= DIRECTIONS FOR THIS TASK =
Would you copy the material below word for word, beginning with its first line and ending with the line that contains "modelled. *)"?
EXCERPTED RECORDS Block Start
(** * Nuesicgen: the melody generator, the player and the MIDI stub

    A shallow embedding of [musicUtils.ts] (two revisions of the file,
    called [Part000] and [Part001] below), of [MIDIVisualizer] and of the
    handlers of [MusicGenerator], with the properties stated in the
    specification and further properties of the code.

    - JavaScript numbers are IEEE 754 binary64 values.  They are
      modelled as rationals on which every arithmetic operation rounds
      its exact result to 53 significant bits, ties to even
      ([Binary64.rnd]), with [NaN] and the two infinities as separate
      values.  The exponent range is not bounded: overflow to an infinity
      and gradual underflow are outside the model, and so is the sign of
      zero.  The rounding is compared with the kernel's floats on closed
      terms.
    - [Math.random] reads a stream of draws, [rand : nat -> Q], and the
      generator counts the draws it has made.
    - The three tables are object literals: a lookup that finds no own
      property goes on to [Object.prototype].
    - A function that can throw returns a [JS.completion]; [playMIDI]
      returns the list of its effects on the browser as well.
    - [downloadMIDI] runs on a small model of the page: the children of
      [document.body], the live object URLs and the downloads started.
    - The component is its state together with what its handlers leave
      pending; the canvas drawing of [WaveformVisualizer] is not
      modelled. *)

From Stdlib Require Import ZArith QArith Qround Qabs Qpower Qreduction.
From Stdlib Require Import List String Ascii Bool Lia Lqa.
From Stdlib Require Import PrimFloat FloatOps SpecFloat Uint63.
From Stdlib Require Qcanon.
Import ListNotations.
Open Scope Q_scope.

(** ** Rounding to binary64 *)

Module Binary64.

(** [ilog2 x] is the integer [k] with [2^k <= x < 2^(k+1)], for [0 < x]. *)
Definition ilog2 (x : Q) : Z :=
  let k := (Z.log2 (Qnum x) - Z.log2 (Zpos (Qden x)))%Z in
  if Qle_bool (2 ^ k) x then k else (k - 1)%Z.

(** Nearest integer, ties to the even one. *)
Definition rne (m : Q) : Z :=
  let f := Qfloor m in
  match Qcompare (m - inject_Z f) (1 # 2) with
  | Lt => f
  | Gt => (f + 1)%Z
  | Eq => if Z.even f then f else (f + 1)%Z
  end.

(** A positive number is scaled so that its integer part has 53 bits,
    rounded to an integer and scaled back. *)
Definition round_pos (x : Q) : Q :=
  let e := (ilog2 x - 52)%Z in
  inject_Z (rne (x / 2 ^ e)) * 2 ^ e.

Definition rnd (x : Q) : Q :=
  Qred (match Qcompare x 0 with
        | Eq => 0
        | Gt => round_pos x
        | Lt => - round_pos (- x)
        end).

(** The value of a kernel float, to compare [rnd] with the hardware
    arithmetic on closed terms. *)
Definition SF2Q (f : spec_float) : option Q :=
  match f with
  | S754_zero _ => Some 0
  | S754_finite s m e =>
      let v := inject_Z (Zpos m) * 2 ^ e in
      Some (Qred (if s then - v else v))
  | S754_infinity _ | S754_nan => None
  end.

Definition Prim2Q (f : float) : option Q := SF2Q (Prim2SF f).

(** [rnd] of the exact result of an operation against the result of the
    kernel's operation on the same two floats. *)
Definition agrees (opf : float -> float -> float) (opq : Q -> Q -> Q) (a b : float) : bool :=
  match Prim2Q a, Prim2Q b, Prim2Q (opf a b) with
  | Some x, Some y, Some z => Qeq_bool (rnd (opq x y)) z
  | _, _, _ => false
  end.

(** A pseudo-random list of floats: 53-bit mantissas, exponents from -92
    to -13, both signs. *)
Fixpoint samples (n : nat) (seed : Z) : list float :=
  match n with
  | O => []
  | S n' =>
      let s1 := ((seed * 6364136223846793005 + 1442695040888963407) mod 2 ^ 64)%Z in
      let s2 := ((s1 * 6364136223846793005 + 1442695040888963407) mod 2 ^ 64)%Z in
      let m := ((s1 / 2 ^ 11) mod 2 ^ 53)%Z in
      let e := ((s2 / 2 ^ 40) mod 80 - 92)%Z in
      let f := Z.ldexp (of_uint63 (Uint63.of_Z m)) e in
      (if Z.odd (s2 / 2 ^ 20) then PrimFloat.opp f else f) :: samples n' s2
  end.

Fixpoint adjacent_pairs (l : list float) : list (float * float) :=
  match l with
  | a :: ((b :: _) as rest) => (a, b) :: adjacent_pairs rest
  | _ => []
  end.

Definition agrees_on (l : list float) : bool :=
  forallb (fun p => agrees PrimFloat.add Qplus (fst p) (snd p)
                    && agrees PrimFloat.sub Qminus (fst p) (snd p)
                    && agrees PrimFloat.mul Qmult (fst p) (snd p)
                    && agrees PrimFloat.div Qdiv (fst p) (snd p))
          (adjacent_pairs l).

End Binary64.

(** ** The fragment of JavaScript the module uses *)

Module JS.

Import Binary64.

Inductive number : Type :=
| Num (q : Q)
| Infinity (negative : bool)
| NaN.

(** A numeric literal of the source text. *)
Definition lit (q : Q) : number := Num (rnd q).

Definition Qlt_bool (x y : Q) : bool := negb (Qle_bool y x).

Definition add (a b : number) : number :=
  match a, b with
  | NaN, _ | _, NaN => NaN
  | Num x, Num y => Num (rnd (x + y))
  | Infinity s, Infinity t => if Bool.eqb s t then Infinity s else NaN
  | Infinity s, Num _ | Num _, Infinity s => Infinity s
  end.

Definition sub (a b : number) : number :=
  match a, b with
  | NaN, _ | _, NaN => NaN
  | Num x, Num y => Num (rnd (x - y))
  | Infinity s, Infinity t => if Bool.eqb s t then NaN else Infinity s
  | Infinity s, Num _ => Infinity s
  | Num _, Infinity s => Infinity (negb s)
  end.

Definition mul (a b : number) : number :=
  match a, b with
  | NaN, _ | _, NaN => NaN
  | Num x, Num y => Num (rnd (x * y))
  | Infinity s, Infinity t => Infinity (xorb s t)
  | Infinity s, Num y | Num y, Infinity s =>
      if Qeq_bool y 0 then NaN else Infinity (xorb s (Qlt_bool y 0))
  end.

Definition div (a b : number) : number :=
  match a, b with
  | NaN, _ | _, NaN => NaN
  | Num x, Num y =>
      if Qeq_bool y 0
      then (if Qeq_bool x 0 then NaN else Infinity (Qlt_bool x 0))
      else Num (rnd (x / y))
  | Infinity _, Infinity _ => NaN
  | Infinity s, Num y => Infinity (xorb s (Qlt_bool y 0))
  | Num _, Infinity _ => Num 0
  end.

Definition Math_floor (a : number) : number :=
  match a with
  | Num x => Num (inject_Z (Qfloor x))
  | _ => a
  end.

Definition Math_max (a b : number) : number :=
  match a, b with
  | NaN, _ | _, NaN => NaN
  | Num x, Num y => if Qlt_bool x y then b else a
  | Infinity false, _ | _, Infinity false => Infinity false
  | Infinity true, _ => b
  | _, Infinity true => a
  end.

Definition Math_min (a b : number) : number :=
  match a, b with
  | NaN, _ | _, NaN => NaN
  | Num x, Num y => if Qlt_bool y x then b else a
  | Infinity true, _ | _, Infinity true => Infinity true
  | Infinity false, _ => b
  | _, Infinity false => a
  end.

(** [Math.max(...xs)]: the maximum of no argument is [-Infinity]. *)
Definition Math_max_list (xs : list number) : number :=
  fold_left Math_max xs (Infinity true).

(** [a < b], [a > b], [a <= b], [a >= b] and [a === b] on numbers. *)
Definition ltb (a b : number) : bool :=
  match a, b with
  | NaN, _ | _, NaN => false
  | Num x, Num y => Qlt_bool x y
  | Infinity s, Infinity t => s && negb t
  | Infinity s, Num _ => s
  | Num _, Infinity t => negb t
  end.

Definition gtb (a b : number) : bool := ltb b a.

Definition leb (a b : number) : bool :=
  match a, b with
  | NaN, _ | _, NaN => false
  | Num x, Num y => Qle_bool x y
  | Infinity s, Infinity t => s || negb t
  | Infinity s, Num _ => s
  | Num _, Infinity t => negb t
  end.

Definition geb (a b : number) : bool := leb b a.

Definition strict_eq (a b : number) : bool :=
  match a, b with
  | Num x, Num y => Qeq_bool x y
  | Infinity s, Infinity t => Bool.eqb s t
  | _, _ => false
  end.

(** Abrupt completion: the only exception the module can raise on its
    own is a [TypeError] (a call or a property read on a value that has
    no such member); a typed array raises [RangeError] when [set] is
    called out of bounds. *)
Inductive Error : Type := TypeError | RangeError.

Inductive completion (A : Type) : Type :=
| Normal (a : A)
| Throw (e : Error).
Arguments Normal {A} a.
Arguments Throw {A} e.

Definition bind {A B : Type} (c : completion A) (k : A -> completion B) : completion B :=
  match c with
  | Normal a => k a
  | Throw e => Throw e
  end.

Notation "x <- c ;; k" := (bind c (fun x => k))
  (at level 61, c at next level, right associativity).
EXCERPTED RECORDS Block End
= THE COMPLETED TASK =
(** * Nuesicgen: the melody generator, the player and the MIDI stub

    A shallow embedding of [musicUtils.ts] (two revisions of the file,
    called [Part000] and [Part001] below), of [MIDIVisualizer] and of the
    handlers of [MusicGenerator], with the properties stated in the
    specification and further properties of the code.

    - JavaScript numbers are IEEE 754 binary64 values.  They are
      modelled as rationals on which every arithmetic operation rounds
      its exact result to 53 significant bits, ties to even
      ([Binary64.rnd]), with [NaN] and the two infinities as separate
      values.  The exponent range is not bounded: overflow to an infinity
      and gradual underflow are outside the model, and so is the sign of
      zero.  The rounding is compared with the kernel's floats on closed
      terms.
    - [Math.random] reads a stream of draws, [rand : nat -> Q], and the
      generator counts the draws it has made.
    - The three tables are object literals: a lookup that finds no own
      property goes on to [Object.prototype].
    - A function that can throw returns a [JS.completion]; [playMIDI]
      returns the list of its effects on the browser as well.
    - [downloadMIDI] runs on a small model of the page: the children of
      [document.body], the live object URLs and the downloads started.
    - The component is its state together with what its handlers leave
      pending; the canvas drawing of [WaveformVisualizer] is not
      modelled. *)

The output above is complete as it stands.